Pickup Orchestra of Royal College of Music Students
Poppy Beddoe clarinet
Daniel Hogan conductor
13 November
St Stephen’s Church, Gloucester Road, London
While not a single one of the major London orchestras has programmed a note of Sir Malcolm Arnold’s music in this his centenary year, it has fallen to the BBC and smaller groups to celebrate his much-loved music. This concert put together by the young conductor Daniel Hogan demonstrated why this music needs to be heard live.
Not just for the sheer sound of the orchestra, but for the smiles on the faces of the players. The music of few composers elicits so many smiles from players. These are not just smiles at the often good humour, but, at the sheer pleasure of hearing the sounds their colleagues are making. So, it was in the splendid surroundings of St Stephen’s Church that we were able to see these young, some seemed very young, players thoroughly enjoying themselves.
To begin on a slightly negative note, the orchestra was lacking in numbers of lower strings, so we went from violas to cellos to only one double bass. Strangely this did not cause too many balance problems in the first two works, but in the 5th Symphony there is much taxing writing for the lower instruments and a larger group was missed. That said, the solo player (there were no programmes so I cannot identify her) did a magnificent job performing the often taxing parts alone.
They opened in brilliant fashion with the Four Scottish Dances first performed in 1957. They are justifiably popular, with Arnold providing perfect snapshots of various styles of Scots music. The opening Strathspey was taken quite quickly so that the triple tonguing section for trombones was doubly, or triply, thrilling. The comic bassoon solo in no 2 was not overplayed for laughs, and in the Air, there was much gorgeous playing from the solo flute and oboe. The final reel could have been faster, but it was still great fun.
Poppy Beddoe who is making something of a name for herself as a clarinetist of note, was the extrovert soloist, in an eye-catchingly appropriate dress, in the Clarinet Concerto No.2. Although commissioned by Benny Goodman in 1969, it was not completed until 1974, one of only two works he completed that year. Scored for a chamber orchestra, with many challenging passages for solo players, it is an emotionally multi-layered work from the depths of despair to outrageous high jinks.

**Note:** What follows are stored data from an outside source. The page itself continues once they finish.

(* ===== verification/Workload.v ===== *)
(** * Benchmark driver: the generated operations (benchmark/benchmark.h)

    [generate_operations] turns the key array, the sampled keys and a stream of
    random draws into the list of operations.  The draws of
    [std::uniform_real_distribution] and the sampled keys are arguments.

    The theorem describes the list completely: every insert uses a fresh key
    exactly once and in order, every other operation a sampled key, and the
    list is cut short only when the keys to insert are used up.  Of the keys of the later
    part that are not in the initial one, [unique_data] loses the smallest when the initial
    part lies entirely below the later one; the keys to insert ([rest_keys]) are the others.  Deletions are
    never generated, whatever the ratios say. *)

From S2P Require Import Prelude Words Floats Utils.
From Stdlib Require Import SpecFloat.
From stdpp Require Import sorting.
Local Open Scope Z_scope.
Local Open Scope cxx_scope.

Inductive Operation := READ | INSERT | DELETE | SCAN | UPDATE.

#[export] Instance Operation_eq_dec : EqDecision Operation.
Proof. solve_decision. Defined.

(** The parameters of [Benchmark] the generation depends on. *)
Record Ratios := mkRatios {
  read_ratio : f64;
  insert_ratio : f64;
  delete_ratio : f64;
  update_ratio : f64;
  scan_ratio : f64;
  workload_shift_test : bool;
  write_ratio_end : f64
}.

(** ** Operations *)

(** Which operation a draw selects. *)
Definition choose (r : Ratios) (prob : f64) : Operation :=
  if SFltb prob (read_ratio r) then READ
  else if SFltb prob (f64_add (read_ratio r) (insert_ratio r)) then INSERT
  else if SFltb prob (f64_add (f64_add (read_ratio r) (insert_ratio r)) (update_ratio r)) then UPDATE
  else SCAN.

(** The state of the loop. *)
Record Gen := mkGen {
  sample_counter : Z;
  insert_counter : Z;
  operations : list (Operation * Z)
}.
(** A run that is not over can go on. *)
Lemma run_progress s : workload_ok -> run_inv s -> workers s <> [] -> run_done c s = false ->
  exists l, is_Some (run_step c interval s l).
Proof.
  intros Hwl Hinv Hne Hd. pose proof (ri_chunks _ Hinv) as [Hn Hch].
  destruct (decide (Exists (fun w => cur w < stop w) (workers s))) as [(w & [t Hw]%list_elem_of_lookup & Hlt)%Exists_exists|Hno].
  - destruct (exec_enabled s t w (0, 0) Hwl Hinv Hw Hlt) as (ix & p & E & _). exists (Exec t (0, 0)). by rewrite E.
  - assert (Hidle : forall t w, workers s !! t = Some w -> cur w = stop w).
    { intros t w Hw. specialize (Hch _ _ Hw). destruct (Z.eq_dec (cur w) (stop w)); [done|]. destruct Hno.
      apply Exists_exists. exists w. split; [by eapply list_elem_of_lookup_2|lia]. }
    assert (Hall : forallb (fun w => cur w =? stop w) (workers s) = true).
    { apply forallb_forall. intros w [t Hw]%list_elem_of_In%list_elem_of_lookup. by rewrite (Hidle _ _ Hw), Z.eqb_refl. }
    unfold run_done in Hd. rewrite Hall, andb_true_r in Hd. btest.
    destruct (workers s) as [|w ws] eqn:Ew; [done|]. exists (Grab 0). cbn [run_step]. rewrite Ew. simpl.
    rewrite (Hidle 0%nat w eq_refl), Z.eqb_refl. cbn [andb]. destruct (Z.ltb_spec (next s) (operations_num c)); [by eexists|lia].
Qed.

Lemma workers_steps s ls s' : run_steps c interval s ls = Some s' -> length (workers s') = length (workers s).
Proof.
  revert s. induction ls as [|l ls IH]; intros s E; cbn [run_steps] in E; [by simplify_eq|]. inv_bind E.
  rewrite (IH _ E). destruct l; cbn [run_step] in E0; inv_bind E0; (destruct (_ && _) in E0 || destruct (_ <? _) in E0); try done.
  - injection E0 as <-. cbn [workers]. apply length_insert.
  - inv_bind E0. destruct x1. injection E0 as <-. cbn [workers]. apply length_insert.
Qed.

(** The counters of the threads when nothing is pending. *)
Lemma done_pending s : run_inv s -> run_done c s = true -> pending (operations_num c) s = [].
Proof.
  intros Hinv [Hnext%Z.eqb_eq Hall]%andb_prop. unfold pending. rewrite Hnext, Z.sub_diag, (seqZ_nil _ 0), app_nil_r by lia.
  clear Hinv Hnext. induction (workers s) as [|w ws IH]; [done|]. apply andb_prop in Hall as [Hw%Z.eqb_eq Hall]. rewrite bind_cons, IH by done.
  unfold chunk. rewrite Hw, Z.sub_diag. apply app_nil_r.
Qed.
End Runs.

(** ** Gathering *)

Section Gather.
Context (c : RunConfig) (to_ns : Z -> option Z).
Implicit Types (ps : list ThreadParam) (st : Stat).

(** The sums of the thread counters. *)
Definition sums st ps : Stat :=
  mkStat (stat_latency st) (throughput st)
    (stat_insert st + zsum success_insert ps) (stat_read st + zsum success_read ps)
    (stat_update st + zsum success_update ps) (stat_erase st + zsum success_erase ps)
    (stat_not_enough st + zsum scan_not_enough ps).

(** All fields of a [Stat] satisfy [P]. *)
Definition stat_all (P : Z -> Prop) st : Prop :=
  P (stat_insert st) /\ P (stat_read st) /\ P (stat_update st) /\ P (stat_erase st) /\ P (stat_not_enough st).

Definition param_nonneg (p : ThreadParam) : Prop :=
  0 <= success_insert p /\ 0 <= success_read p /\ 0 <= success_update p /\ 0 <= success_erase p /\ 0 <= scan_not_enough p.

Lemma mapM_total {A B} (f : A -> option B) l : (forall x, is_Some (f x)) -> exists l', mapM f l = Some l' /\ length l' = length l.
Proof.
  intros Hf. induction l as [|x l (l' & E & Hl)]; [by exists []|]. destruct (Hf x) as [y Hy].
  exists (y :: l'). simpl. rewrite Hy. simpl. rewrite E. simpl. auto.
Qed.

Lemma zsum_nonneg_params f ps : (forall p, p ∈ ps -> 0 <= f p) -> 0 <= zsum f ps.
Proof.
  induction ps as [|p ps IH]; intros Hf; simpl; [lia|]. pose proof (Hf p ltac:(constructor)).
  assert (0 <= zsum f ps); [|lia]. apply IH. intros q Hq. apply Hf. by constructor.
Qed.

(** When the totals fit in 64 bits, gathering computes them. *)
Lemma gather_spec st ps :
  (forall t, is_Some (to_ns t)) -> Forall param_nonneg ps ->
  stat_all (fun x => 0 <= x) st -> stat_all (fun x => x < 2 ^ 64) (sums st ps) ->
  exists st', gather c to_ns st ps = Some st' /\
    sums st ps = mkStat (stat_latency st) (throughput st) (stat_insert st') (stat_read st') (stat_update st')
      (stat_erase st') (stat_not_enough st') /\
    zlen (stat_latency st') =
      zlen (stat_latency st) + if latency_sample c then zsum (fun p => zlen (latency p)) ps else 0.
Proof.
  intros Hns. revert st. induction ps as [|p ps IH]; intros st Hp Hnn Hlt.
  { exists st. split; [done|]. unfold sums. simpl. rewrite !Z.add_0_r. destruct st. split; [done|]. destruct (latency_sample c); lia. }
  apply Forall_cons in Hp as [Hp Hps]. cbn [gather]. unfold gather_one.
  destruct (mapM_total (fun e : Z * Z => a ← to_ns e.1; b ← to_ns e.2; Some (wrap_i64 (b - a))) (latency p)) as (l & El & Hl).
  { intros e. destruct (Hns e.1) as [a ->], (Hns e.2) as [b ->]. by eexists. }
  assert (Hnneg : forall f, (forall p, param_nonneg p -> 0 <= f p) -> 0 <= zsum f ps).
  { intros f Hf. apply zsum_nonneg_params. intros q Hq. rewrite List.Forall_forall in Hps. apply Hf, Hps. by apply list_elem_of_In. }
  pose proof (Hnneg success_insert ltac:(unfold param_nonneg; tauto)). pose proof (Hnneg success_read ltac:(unfold param_nonneg; tauto)).
  pose proof (Hnneg success_update ltac:(unfold param_nonneg; tauto)). pose proof (Hnneg success_erase ltac:(unfold param_nonneg; tauto)).
  pose proof (Hnneg scan_not_enough ltac:(unfold param_nonneg; tauto)).
  unfold stat_all, sums, param_nonneg in *. cbn [zsum stat_insert stat_read stat_update stat_erase stat_not_enough] in *.
  set (lat := if latency_sample c then l else []).
  replace (if latency_sample c then _ else Some []) with (Some lat) by (unfold lat; destruct (latency_sample c); done).
  cbn [mbind option_bind]. unfold wrap64. rewrite !Z.mod_small by lia.
  destruct (IH (mkStat (stat_latency st ++ lat) (throughput st) (stat_insert st + success_insert p) (stat_read st + success_read p)
    (stat_update st + success_update p) (stat_erase st + success_erase p) (stat_not_enough st + scan_not_enough p)))
    as (st' & E & Hs & Hlat); cbn [stat_insert stat_read stat_update stat_erase stat_not_enough]; try lia; try done.
  exists st'. split; [done|]. cbn [stat_latency throughput stat_insert stat_read stat_update stat_erase stat_not_enough] in Hs, Hlat.
  split; [injection Hs; intros; f_equal; lia|].
  rewrite Hlat, zlen_app. unfold lat, zlen. destruct (latency_sample c); simpl; lia.
Qed.
End Gather.

(** ** The results of a run *)

Section Results.
Context {I : Type} `{LawfulIndex I}.
Context (c : RunConfig) (interval : Z) (m0 : gmap Z Z) (ix : I) (threads : Z).

Lemma tally_done exact f wt s : @run_inv I _ _ c interval m0 s -> run_done c s = true -> tally c exact f wt s ->
  Forall (fun p => 0 <= f p) (param <$> workers s) /\
  zsum f (param <$> workers s) <= zsum wt (seqZ 0 (operations_num c)) /\
  (exact = true -> zsum f (param <$> workers s) = zsum wt (seqZ 0 (operations_num c))).
Proof.
  intros Hinv Hd [Hnn Hs]. rewrite (done_pending c interval m0 s Hinv Hd) in Hs. cbn [zsum] in Hs. cbv zeta in Hs.
  replace (zsum f (param <$> workers s)) with (zsum (f ∘ param) (workers s))
    by (clear; induction (workers s) as [|w ws IH]; [done|]; simpl; by rewrite IH).
  split; [|rewrite !Z.add_0_r in Hs; done].
  apply Forall_fmap, Forall_lookup. intros t w Hw. by eapply Hnn.
Qed.

Lemma op_count_bounds op : workload_ok (I:=I) c m0 -> 0 <= op_count c op <= operations_num c.
Proof.
  intros Hwl. apply zsum_seqZ_le; [|apply op_weight_bounds]. rewrite <-(wl_length _ _ Hwl). apply zlen_nonneg.
Qed.

(** The sums of the thread counters when the loop is over. *)
Lemma final_sums s : @run_inv I _ _ c interval m0 s -> run_done c s = true ->
  let ps := param <$> workers s in
  Forall param_nonneg ps /\
  zsum success_read ps = op_count c READ /\ zsum success_insert ps = op_count c INSERT /\
  0 <= zsum success_update ps <= op_count c UPDATE /\ 0 <= zsum scan_not_enough ps <= op_count c SCAN /\
  zsum success_erase ps = 0 /\
  zsum (fun p => zlen (latency p)) ps = zsum (sample_weight c interval) (seqZ 0 (operations_num c)).
Proof.
  intros Hinv Hd ps.
  destruct (tally_done _ _ _ _ Hinv Hd (ri_read _ _ _ _ Hinv)) as (Nr & _ & Er).
  destruct (tally_done _ _ _ _ Hinv Hd (ri_insert _ _ _ _ Hinv)) as (Ni & _ & Ei).
  destruct (tally_done _ _ _ _ Hinv Hd (ri_update _ _ _ _ Hinv)) as (Nu & Lu & _).
  destruct (tally_done _ _ _ _ Hinv Hd (ri_scan _ _ _ _ Hinv)) as (Ns & Ls & _).
  destruct (tally_done _ _ _ _ Hinv Hd (ri_erase _ _ _ _ Hinv)) as (Ne & _ & Ee).
  destruct (tally_done _ _ _ _ Hinv Hd (ri_latency _ _ _ _ Hinv)) as (_ & _ & El).
  rewrite (zsum_zero (fun _ => 0)) in Ee by done.
  assert (Hpos : forall f, Forall (fun p => 0 <= f p) ps -> 0 <= zsum f ps).
  { intros f Hf. apply zsum_nonneg_params. intros p Hp. rewrite List.Forall_forall in Hf. apply Hf. by apply list_elem_of_In. }
  pose proof (Hpos _ Nu). pose proof (Hpos _ Ns). unfold op_count.
  repeat split; try lia; try (by auto). rewrite List.Forall_forall in *. intros p Hp. unfold param_nonneg. auto 10.
Qed.

(** C17: no schedule of the parallel loop gets stuck or runs forever: after any
    sequence of steps of any threads, either the loop is over or some thread can
    take a step, and a sequence has at most twice as many steps as there are
    operations. *)
Theorem run_schedules_end ls s :
  workload_ok c m0 -> idx_rep ix m0 -> 0 < threads ->
  run_steps c interval (run_init ix threads) ls = Some s ->
  zlen ls <= 2 * operations_num c /\ (run_done c s = true \/ exists l, is_Some (run_step c interval s l)).
Proof.
  intros Hwl Hrep Ht E. pose proof (run_inv_init c interval m0 ix threads Hwl Hrep) as Hinit.
  pose proof (run_inv_steps c interval m0 _ _ _ Hwl Hinit E) as Hinv.
  pose proof (steps_left_steps c interval m0 _ _ _ Hwl Hinit E) as Hlen.
  pose proof (steps_left_nonneg c interval m0 s Hinv). unfold steps_left at 1 in Hlen. rewrite pending_init in Hlen.
  assert (zlen (seqZ 0 (operations_num c)) = operations_num c).
  { unfold zlen. rewrite length_seqZ. rewrite Z2Nat.id; [done|]. rewrite <-(wl_length _ _ Hwl). apply zlen_nonneg. }
  cbn [run_init next] in Hlen. split; [lia|]. destruct (run_done c s) eqn:Ed; [by left|right].
  eapply run_progress; try done. intros Hw. pose proof (workers_steps c interval _ _ _ E) as Hl. rewrite Hw in Hl.
  unfold run_init in Hl. cbn [workers length] in Hl. rewrite length_replicate in Hl. lia.
Qed.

Miss Beddoe cannot be asked to play the work often but to her credit she played it from memory. The first movement, both dramatic and lyrical was beautifully shaped, and the cadenza which Arnold expects the soloist to improvise ‘as jazzy and way out as you please’ was of her own design. I’ve always been worried by his instruction but thankfully there was nothing too ‘way out’ here, rather it acted as a second development section and introduction to the later movements.
The slow movement is one of Arnold’s great elegies and Mr. Hogan drew some really soul-stirring sounds from the players, the dissonant interplay between soloist and orchestra beautifully teased out. The finale is the infamous pre-Goodman Rag; I say ‘infamous’ because it caused a stir when first performed and continues to do so.
Many of Arnold’s peers thought it tasteless in the extreme and it is not what one expects at the end of a concerto. Paying homage to a 20s style of jazz, part Berlin, part Sousa, and utilising the dance band music from Arnold’s 1969 film score The Reckoning, it is a straightforward old fashioned unpretentious rag. It has always been popular with audiences and here, as is often the case, it was encored.
The concert ended with the 5th Symphony, a very difficult work for even professional orchestras to bring off, but which these young players more than did justice. Again, there are difficult solo passages, but the real problem is, in each movement, joining together what can seem to be fragmentary material. Excoriated at its première it has in this century become the most played of the Arnold symphonies. The solo horn, clarinet and tuba solos, all memorializing friends who died young, were played as well as by the BBCSO at the Proms in the summer.
Is it sentiment or sentimentality in the slow movement? Arnold told us he could not decide, and Mr. Hogan erred on the side of caution, not ‘milking’ the exquisite ‘big’ tune, and holding back on the horror in the central section. The scherzo with its awkward cross rhythms was kept in check, but perhaps at the loss of some excitement. The militaristic finale was tightly controlled, and, surprisingly, the lack of lower strings made the closing bars even more poignant with just a handful of instruments holding the last low E.
Mr. Hogan clearly has a wonderful ear for balance and phrasing, and his energetic style of conducting was clearly much appreciated by the orchestra. These are tough works to bring off so well, and with what I understand was minimal rehearsal time. No one has replaced the late Richard Hickox as a champion of British music but on this showing, perhaps in a few years, Mr. Hogan may take his place.